The movie's three sequels are also included herein: RETURN OF THE SEVEN (the movie's actual on-screen title, even though the film is commonly known as RETURN OF THE MAGNIFICENT SEVEN) was the mediocre, belated 1966 sequel with Brynner back as Chris, here defending yet another small town with a gaggle of new pals. Larry Cohen (!) scripted this follow-up, with western vet Burt Kennedy handling the action, shot on-location in Spain. Elmer's music once again graces the film, here featured in an understandably more ragged looking transfer (particularly compared to the full restoration its predecessor received) that's nevertheless satisfying in its AVC encode. The DTS Master Audio sound offers sparse stereo separation and seems to be little more than a tiny embellishment on the movie's original mono mix. The trailer is also on tap.
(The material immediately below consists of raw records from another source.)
(** C6, amended.  The list a fetch returns is not deduplicated: it holds
    one record per data line whose home-run count reaches 10, in the
    order of the source, and the external id of each is [mlb-] followed
    by the line's player id.  So no two returned records share an
    external id exactly when no two such lines share a player id; when
    they do, all of them are returned, the last one last. *)
Theorem scrape_one_record_per_line {S} year (w : World S) players w' :
  scrapePlayerStats year w = (Returned players, w') ->
  exists body,
    upstream w (csvUrl year) = Resolved (TextData body)
    /\ mlbId <$> players =
         (fun g => js "mlb-" ++ Csv.playerId g) <$> eligibleGroups body
    /\ (NoDup (mlbId <$> players)
        <-> NoDup (Csv.playerId <$> eligibleGroups body)).
Proof.
  intros Hrun. apply scrape_returned_inv in Hrun as (body & Hup & -> & _).
  exists body. split; [exact Hup|].
  assert (Hids : mlbId <$> Csv.parseCsv body =
                 (fun g => js "mlb-" ++ Csv.playerId g) <$> eligibleGroups body)
    by apply mlbIds_of_lines.
  split; [exact Hids|]. rewrite Hids.
  rewrite (list_fmap_compose Csv.playerId (app (js "mlb-"))).
  apply NoDup_fmap. intros x y Hxy. by apply app_inv_head in Hxy.
Qed.

Lemma scrape_one_record_per_line_witness :
  exists body,
    upstream dupWorld (csvUrl 2025) = Resolved (TextData body)
    /\ mlbId <$> [judge; judge60] =
         (fun g => js "mlb-" ++ Csv.playerId g) <$> eligibleGroups body
    /\ (NoDup (mlbId <$> [judge; judge60])
        <-> NoDup (Csv.playerId <$> eligibleGroups body)).
Proof.
  apply (scrape_one_record_per_line 2025 dupWorld [judge; judge60] dupWorld).
  rewrite (scrape_text 2025 dupWorld dupBody eq_refl).
  repeat f_equal; vm_compute; reflexivity.
Defined.

(** C10.  Every record a fetch returns, in either version of the
    scraper, has at least 10 home runs.  In the CSV version a data line
    that parses with fewer is dropped without any error, and the list
    returned is then shorter than the list of data lines. *)
Theorem scrape_only_eligible {S} cheerioRows toLowerCase year (w : World S)
    players w' :
  scrapePlayerStats year w = (Returned players, w')
  \/ Legacy.scrapePlayerStats cheerioRows toLowerCase year w
     = (Returned players, w') ->
  Forall (fun p => 10 <= homeRuns p) players
  /\ forall body line g hr,
       scrapePlayerStats year w = (Returned players, w') ->
       upstream w (csvUrl year) = Resolved (TextData body) ->
       line ∈ drop 1 (Csv.csvLines body) ->
       Csv.regexMatch line = Some g ->
       parseInt (Csv.homeRunsStr g) = Some hr ->
       hr < 10 ->
       Csv.parseLine line = None
       /\ (length players < length (drop 1 (Csv.csvLines body)))%nat.
Proof.
  intros Hrun. split.
  - destruct Hrun as [Hrun | Hrun].
    + apply scrape_returned_inv in Hrun as (body & _ & -> & _).
      apply parseCsv_eligible.
    + rewrite legacy_scrape_cases in Hrun.
      destruct (upstream w (pageUrl year)) as [e|d]; [discriminate|].
      destruct (cheerioRows d) as [rows|e]; [|discriminate].
      injection Hrun as <- _. apply legacy_rows_eligible.
  - intros body line g hr Hcsv Hup Hin Hm Hp Hlt.
    pose proof (parseLine_below line g hr Hm Hp Hlt) as Hnone.
    split; [exact Hnone|].
    rewrite (scrape_text _ _ _ Hup) in Hcsv. injection Hcsv as <- _.
    unfold Csv.parseCsv. by apply omap_drops with line.
Qed.

Lemma scrape_only_eligible_witness :
  Forall (fun p => 10 <= homeRuns p) [judge; judge60]
  /\ forall body line g hr,
       scrapePlayerStats 2025 dupWorld = (Returned [judge; judge60], dupWorld) ->
       upstream dupWorld (csvUrl 2025) = Resolved (TextData body) ->
       line ∈ drop 1 (Csv.csvLines body) ->
       Csv.regexMatch line = Some g ->
       parseInt (Csv.homeRunsStr g) = Some hr ->
       hr < 10 ->
       Csv.parseLine line = None
       /\ (length [judge; judge60] < length (drop 1 (Csv.csvLines body)))%nat.
Proof.
  apply (scrape_only_eligible noRows asciiLower 2025 dupWorld
           [judge; judge60] dupWorld).
  left. rewrite (scrape_text 2025 dupWorld dupBody eq_refl).
  repeat f_equal; vm_compute; reflexivity.
Defined.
George Kennedy replaced Yul in 1969's GUNS OF THE MAGNIFICENT SEVEN, a superior western than its immediate predecessor, with veteran gunslinger Chris Adams called in to break a Mexican revolutionary out of prison. Decent action and another stirring Elmer score mark this 1969 sagebrush saga, which looks mighty fine on Blu-Ray with its pleasing AVC encoded transfer and mono-sounding DTS Master Audio soundtrack.
The series concluded with 1972's THE MAGNIFICENT SEVEN RIDE!, a weak B-grade programmer that looks more like an episode of "Bonanza" than a big-screen western thanks to its obviously diminished budget, Hollywood backlot sets and lack of widescreen lensing. With Lee Van Cleef now in the lead, the movie feels like a "Seven" movie in name (and theme music) only, with only another Elmer score (performed by a notably reduced orchestra) and attractive female leads (Stefanie Powers, Mariette Hartley) making it palatable.
Predictably the AVC encoded transfer is the weakest of the lot here, the 1.85 frame lacking in high-def detail and color. The DTS Master Audio sound is a bit punchier than its immediate predecessors, and the trailer completes the release, one which ought to be essential for all western fans.